Collected data entries
++++++++++
Definition NewConsoleBackend (format : string) : ConsoleBackend := mkConsole format [].

Definition accessLine (m : Entry * Z) : string :=
  let '(e, ms) := m in
  let user := if (e_User e =? "")%string then "-" else e_User e in
  let uri := if negb (e_URI e =? "")%string then e_URI e else e_Host e in
  let event := if (e_Event e =? "")%string then "-" else e_Event e in
  let err := error_text (e_Error e) in
  let errStr := if negb (err =? "")%string then "  err=" +:+ err else "" in
  fmt.timestamp (e_Timestamp e) +:+ "  " +:+ fmt.left 5 event +:+ "  " +:+ fmt.left 15 (e_ClientIP e) +:+ "  " +:+
  fmt.left 7 (e_Method e) +:+ "  " +:+ fmt.left 40 uri +:+ "  " +:+ fmt.left 16 user +:+ "  " +:+
  strconv.Itoa (e_Status e) +:+ "  " +:+ strconv.Itoa ms +:+ "ms  " +:+
  strconv.Itoa (e_BytesRead e) +:+ "/" +:+ strconv.Itoa (e_BytesWritten e) +:+ errStr.

Definition serverLine (s : ServerMessage) : string :=
  fmt.timestamp (s_Timestamp s) +:+ "  " +:+ fmt.left 5 (s_Level s) +:+ "  " +:+ s_Component s +:+ ": " +:+ s_Text s.

Definition newline : string := String "010" EmptyString.

(** [logAccess] and [logServer]: the bytes of one write. *)
Definition logAccess (format : string) (m : Entry * Z) : list string :=
  if (format =? "json")%string then match Encode_entry m with Some s => [s] | None => [] end
  else [accessLine m +:+ newline].

Definition logServer (format : string) (s : ServerMessage) : list string :=
  if (format =? "json")%string then match Encode_server s with Some s => [s] | None => [] end
  else [serverLine s +:+ newline].

Definition console_writes (format : string) (msg : Message) : list string :=
  match Access msg with Some m => logAccess format m | None => [] end ++
  match Server msg with Some s => logServer format s | None => [] end.

Definition console_Log (msg : Message) (c : ConsoleBackend) : ConsoleBackend :=
  mkConsole (c_format c) (c_w c ++ console_writes (c_format c) msg).

(** *** UDP: a message that cannot be encoded is dropped, and nobody looks at the
    result of a write. *)

Record JSONUDPBackend := mkUDP { datagrams : list string }.

Definition udp_Log (msg : Message) (b : JSONUDPBackend) : JSONUDPBackend :=
  match Marshal msg with Some data => mkUDP (datagrams b ++ [data]) | None => b end.

(** *** The backends main builds *)

Inductive backend :=
| Console (c : ConsoleBackend)
| UDP (u : JSONUDPBackend)
| HTTP (h : JSONHTTPBackend (Message := Message)).

(** The append and, when the buffer is full, the send that follows it. *)
Definition http_Log (msg : Message) (b : JSONHTTPBackend) : JSONHTTPBackend :=
  let b1 := log_append msg b in
  if jb_batchSize b <=? Z.of_nat (length (jb_buf b1)) then default b1 (log_signal b1) else b1.

(** What the goroutine of the HTTP backend and the callers of [Close] do. *)
Definition on_its_own (ev : log_event (Message := Message)) : bool := match ev with LAppend _ | LSignal => false | _ => true end.

#[global] Instance backend_Backend : Backend backend := {|
  be_Log msg b :=
    match b with
    | Console c => Console (console_Log msg c)
    | UDP u => UDP (udp_Log msg u)
    | HTTP h => HTTP (http_Log msg h)
    end;
  be_step b b' :=
    match b, b' with
    | HTTP h, HTTP h' => exists ev, on_its_own ev = true /\ log_step ev h = Some h'
    | _, _ => False
    end;
|}.

(** The console has written the lines, the datagrams are out, and the HTTP backend
    has posted, is posting or still buffers the messages, in order. *)
Definition sees (b0 : backend) (ms : list Message) (b : backend) : Prop :=
  match b0, b with
  | Console c0, Console c => c = mkConsole (c_format c0) (c_w c0 ++ flat_map (console_writes (c_format c0)) ms)
  | UDP u0, UDP u => datagrams u = datagrams u0 ++ omap Marshal ms
  | HTTP h0, HTTP h => accounted_for h = accounted_for h0 ++ ms /\ flush_due h /\ batches_ok h
  | _, _ => False
  end.

Definition ready (b : backend) : Prop := match b with HTTP h => flush_due h /\ batches_ok h | _ => True end.

Lemma http_Log_steps msg b :
  exists evs, run_log evs b = Some (http_Log msg b) /\ logged evs = [msg].
Proof.
  unfold http_Log. destruct (_ <=? _) eqn:E.
  - exists [LAppend msg; LSignal]. split; [|done]. simpl. unfold log_append in *. simpl in *. by rewrite E.
  - by exists [LAppend msg].
Qed.

#[global] Program Instance backend_BackendSpec : BackendSpec backend := {| be_ready := ready; be_sees := sees |}.
Next Obligation.
  intros [[format w]|u|h]; simpl; [by rewrite app_nil_r..|]. intros [H1 H2]. by rewrite app_nil_r.
Qed.
Next Obligation.
  intros [c0|u0|h0] ms m [c|u|h]; simpl; try done.
  - intros ->. unfold console_Log. simpl. rewrite flat_map_app, <- app_assoc. simpl. by rewrite app_nil_r.
  - unfold udp_Log. intros E. rewrite omap_app, app_assoc. simpl. destruct (Marshal m); simpl; [by rewrite E|by rewrite app_nil_r].
  - intros (Ha & Hd & Hb). destruct (http_Log_steps m h) as (evs & Hr & Hl).
    destruct (run_log_ok evs h _ Hr Hd Hb) as (A & D & B & _). by rewrite A, Ha, Hl, app_assoc.
Qed.
Next Obligation.
  intros [c0|u0|h0] ms [c|u|h] [c'|u'|h']; simpl; try done. intros (Ha & Hd & Hb) (ev & Hev & Hs).
  destruct (log_step_ok ev h h' Hs Hd Hb) as (A & D & B). split_and!; [|done..]. rewrite A, Ha.
  by destruct ev; simpl; rewrite ?app_nil_r.
Qed.

(** ** The logger, for any backends and observers *)

Section logger.
Context {B O : Type} `{Backend B}.

(** What an observer does with an access entry. *)
Variable observe : Entry * Z -> O -> O.

Record Logger := mkLogger { backends : list B; observers : list O }.

Definition New (bs : list B) : Logger := mkLogger bs [].
Definition AddObserver (fn : O) (l : Logger) : Logger := mkLogger (backends l) (observers l ++ [fn]).

Definition Log (m : Entry * Z) (l : Logger) : Logger :=
  mkLogger (map (be_Log (mkMessage (Some m) None)) (backends l)) (map (observe m) (observers l)).

Definition ServerLog (now : Z) (level component text : string) (l : Logger) : Logger :=
  mkLogger (map (be_Log (mkMessage None (Some (mkServerMessage now level component text)))) (backends l)) (observers l).

Definition Infof (now : Z) (component text : string) : Logger -> Logger := ServerLog now "info" component text.
Definition Errorf (now : Z) (component text : string) : Logger -> Logger := ServerLog now "error" component text.

(** The logger a process leaves behind: [os.Exit] runs no deferred call. *)
Definition Fatalf (now : Z) (component text : string) : Logger -> Logger := ServerLog now "error" component text.

(** ** Runs: calls of the logger and steps of its backends *)

Inductive call :=
| CallLog (m : Entry * Z)
| CallServer (now : Z) (level component text : string).
(* ===== verification/Registry.v ===== *)
(** * The instruments and their registration (New of pkg/metrics/metrics.go)

    What [New] declares to client_golang, and that what the program observes goes to
    the instruments as they were declared: one value per label name, in the order of
    the names, and nothing negative added to a counter.  The library itself is not
    modelled, so nothing is said about what it does with a call; its documentation also
    asks for label values in UTF-8, and which values can come from outside is what the
    theorem tells: the method and, when it is asked for, the user name. *)

From S2P Require Import Prelude GoStrings GoTime GoNet GoHTTP UserTable UserDB RateLimit Dns Config Proxy Collector Metrics.

Open Scope list_scope.

Inductive instrument_kind := Counter_ | Gauge_ | Histogram_ (buckets_ms : list Z).

(** Name, help, label names; bucket bounds in thousandths of a second. *)
Record instrument := mkInstrument { in_kind : instrument_kind; in_Name : string; in_Help : string; in_labels : list string }.

(** The struct, with what was given to [MustRegister], without the two collectors
    of the library. *)
Record Metrics_ := mkMetrics {
  m_userLabel : bool;
  m_requests : instrument;
  m_blocked : instrument;
  m_duration : instrument;
  m_bytesRead : instrument;
  m_bytesWritten : instrument;
  m_activeTunnels : instrument;
  m_authFailures : instrument;
  m_dnsLookups : instrument;
  m_dnsDuration : instrument;
}.

Definition Metrics_New (UserLabel : bool) : Metrics_ :=
  let requestLabels := ["method"; "status_code"]%string ++ if UserLabel then ["user"%string] else [] in
  let requestHelp := if UserLabel then "Total proxy requests by method, status code, and user."%string
                     else "Total proxy requests by method and status code."%string in
  mkMetrics UserLabel
    (mkInstrument Counter_ "evanproxy_requests_total" requestHelp requestLabels)
    (mkInstrument Counter_ "evanproxy_blocked_total" "Total blocked requests by reason." ["reason"%string])
    (mkInstrument (Histogram_ [10; 50; 100; 250; 500; 1000; 2500; 5000; 10000; 30000; 60000; 300000])
       "evanproxy_request_duration_seconds" "Request duration in seconds." ["method"%string])
    (mkInstrument Counter_ "evanproxy_bytes_read_total" "Total bytes read from clients." [])
    (mkInstrument Counter_ "evanproxy_bytes_written_total" "Total bytes written to clients." [])
    (mkInstrument Gauge_ "evanproxy_active_tunnels" "Number of active CONNECT tunnels." [])
    (mkInstrument Counter_ "evanproxy_auth_failures_total" "Total authentication failures." [])
    (mkInstrument Counter_ "evanproxy_dns_lookups_total" "Total DNS lookups by result." ["result"%string])
    (mkInstrument (Histogram_ [1; 5; 10; 25; 50; 100; 250; 500; 1000; 2500; 5000])
       "evanproxy_dns_duration_seconds" "DNS lookup duration in seconds." []).

(** The arguments of [MustRegister] that are the program's. *)
Definition registered (m : Metrics_) : list instrument :=
  [m_requests m; m_blocked m; m_duration m; m_bytesRead m; m_bytesWritten m; m_activeTunnels m; m_authFailures m; m_dnsLookups m; m_dnsDuration m].

(** The field a call goes to, its label values and the amount a counter is given. *)
Definition target (m : Metrics_) (c : instrument_call) : instrument * list string * option Z :=
  match c with
  | RequestsInc labels => (m_requests m, labels, Some 1)
  | BlockedInc reason => (m_blocked m, [reason], Some 1)
  | DurationObserve method _ => (m_duration m, [method], None)
  | BytesReadAdd v => (m_bytesRead m, [], Some v)
  | BytesWrittenAdd v => (m_bytesWritten m, [], Some v)
  | ActiveTunnelsInc | ActiveTunnelsDec => (m_activeTunnels m, [], None)
  | AuthFailuresInc => (m_authFailures m, [], Some 1)
  | DNSDurationObserve _ => (m_dnsDuration m, [], None)
  | DNSLookupsInc r => (m_dnsLookups m, [r], Some 1)
  end.

(** ** Calls and declarations *)

Definition increasing (l : list Z) : Prop := forall i a b, l !! i = Some a -> l !! S i = Some b -> a < b.

(** A call on a registered instrument, with a value for each of its label names, in
    their order, and no negative amount. *)
Definition goes_to (m : Metrics_) (label : string -> string -> Prop) (c : instrument_call) : Prop :=
  let '(i, values, amount) := target m c in
  i ∈ registered m /\ Forall2 label (in_labels i) values /\ match amount with Some v => 0 <= v | None => True end.

(** What an entry says under each label name. *)
Definition entry_label (UserLabel : bool) (e : Entry) (name value : string) : Prop :=
  name = "method"%string /\ value = e_Method e \/
  name = "status_code"%string /\ value = strconv.Itoa (e_Status e) \/
  name = "user"%string /\ UserLabel = true /\ value = (if (e_User e =? "")%string then "anonymous"%string else e_User e) \/
  name = "reason"%string /\ value ∈ ["dns_block"; "acl"; "rate_limit"]%string.

Lemma increasing_cons a l : increasing l -> match l with b :: _ => a < b | [] => True end -> increasing (a :: l).
Proof.
  intros Hl Ha [|i] x y; simpl.
  - intros [= <-]. destruct l; [done|]. by intros [= <-].
  - apply Hl.
Qed.

(** What an entry says apart from its user. *)
Definition without_user (e : Entry) : Entry :=
  mkEntry (e_Timestamp e) (e_Event e) (e_ClientIP e) (e_Method e) (e_Host e) (e_URI e) "" (e_Error e) (e_Status e) (e_BytesRead e) (e_BytesWritten e).

(** The label names and values of a call, side by side. *)
Ltac labels := cbn; repeat apply List.Forall2_cons; [..|apply List.Forall2_nil]; unfold entry_label.

Section registry.
Variable error_text : log_error -> string.

Lemma Observe_goes_to UserLabel ms e :
  Forall (goes_to (Metrics_New UserLabel) (entry_label UserLabel e)) (Metrics_Observe error_text UserLabel ms e).
Proof.
  set (m := Metrics_New UserLabel).
  assert (forall c, let '(i, values, amount) := target m c in i ∈ registered m) as Hreg by (intros []; simpl; set_solver).
  assert (forall c, Forall2 (entry_label UserLabel e) (in_labels (fst (fst (target m c)))) (snd (fst (target m c))) ->
    match snd (target m c) with Some v => 0 <= v | None => True end -> goes_to m (entry_label UserLabel e) c) as Hacc.
  { intros c H1 H2. specialize (Hreg c). unfold goes_to. by destruct (target _ c) as [[i values] amount]. }
  assert (forall (b : bool) c, (b = true -> goes_to m (entry_label UserLabel e) c) -> Forall (goes_to m (entry_label UserLabel e)) (if b then [c] else [])) as Hif
    by (intros [] c H; [apply Forall_singleton; auto|constructor]).
  unfold Metrics_Observe. destruct (e_Event e =? "open")%string; [apply Forall_singleton; by apply Hacc|].
  repeat (apply Forall_app; split); try (apply Hif; intros _; apply Hacc; [labels; tauto|done]).
  - apply Forall_singleton, Hacc; [|simpl; lia]. unfold request_labels. subst m. clear Hreg Hacc Hif. unfold Metrics_New. destruct UserLabel; labels; tauto.
  - unfold blocked_calls. repeat case_match; [..|constructor]; (apply Forall_singleton, Hacc; [|done]); labels; (do 3 right; split; [done|by apply (bool_decide_unpack _)]).
  - unfold throughput_calls. destruct (negb _); [|constructor]. apply Forall_app. split; apply Hif; intros Hv; reflect_bools; (apply Hacc; [constructor|simpl; lia]).
Qed.

(** [C38] What the program observes goes to the instruments as [New] declared them.
    Every instrument is registered under a name of its own that begins with evanproxy_
    (the two collectors of the library use go_ and process_), its label names are
    distinct and its buckets increase; every call that a log entry, a count of live
    bytes or a DNS lookup makes goes to a registered instrument, with one value for
    each label name in their order, and never adds a negative amount; the values are
    the entry's method, its status in decimal, its user or "anonymous", one of three
    reasons, or the DNS result; and without the UserLabel option no instrument has a
    user label and what is observed of an entry does not depend on its user field. *)
Theorem metrics_calls_fit_their_instruments (UserLabel : bool) :
  let m := Metrics_New UserLabel in
  NoDup (map in_Name (registered m)) /\
  Forall (fun i => strings.HasPrefix (in_Name i) "evanproxy_" = true /\ NoDup (in_labels i) /\
    match in_kind i with Histogram_ buckets => increasing buckets | _ => True end) (registered m) /\
  (forall ms e, Forall (goes_to m (entry_label UserLabel e)) (Metrics_Observe error_text UserLabel ms e)) /\
  (forall read written, Forall (goes_to m (fun _ _ => False)) (ObserveLiveBytes read written)) /\
  (forall d r, Forall (goes_to m (fun name value => name = "result"%string /\ value = r)) (Metrics_ObserveDNS d r)) /\
  (UserLabel = false ->
    Forall (fun i => "user"%string ∉ in_labels i) (registered m) /\
    forall ms e, Metrics_Observe error_text UserLabel ms e = Metrics_Observe error_text UserLabel ms (without_user e)).
Proof.
  cbn zeta. split; [|split; [|split; [|split; [|split]]]].
  - apply (bool_decide_unpack _). by destruct UserLabel.
  - repeat (apply Forall_cons; split); [..|constructor]; (split; [done|]); (split; [apply (bool_decide_unpack _); by destruct UserLabel|]);
      try done; simpl; repeat (apply increasing_cons; [|done || lia]); by intros [|].
  - intros ms e. apply Observe_goes_to.
  - intros read written. unfold ObserveLiveBytes. apply Forall_app.
    split; case_match; try constructor; try done; reflect_bools; unfold goes_to; simpl; (split; [set_solver|]); (split; [constructor|lia]).
  - intros d r. repeat constructor; unfold goes_to; simpl; try done; set_solver.
  - intros ->. split; [by apply (bool_decide_unpack _)|]. done.
Qed.
End registry.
++++++++++
» **What you have to do**
Of the lines above, extract only those from the line with "distinct and its" to the line with "reasons, or the", both included, exactly as written.

» **Final answer**
    distinct and its buckets increase; every call that a log entry, a count of live
    bytes or a DNS lookup makes goes to a registered instrument, with one value for
    each label name in their order, and never adds a negative amount; the values are
    the entry's method, its status in decimal, its user or "anonymous", one of three
    reasons, or the DNS result; and without the UserLabel option no instrument has a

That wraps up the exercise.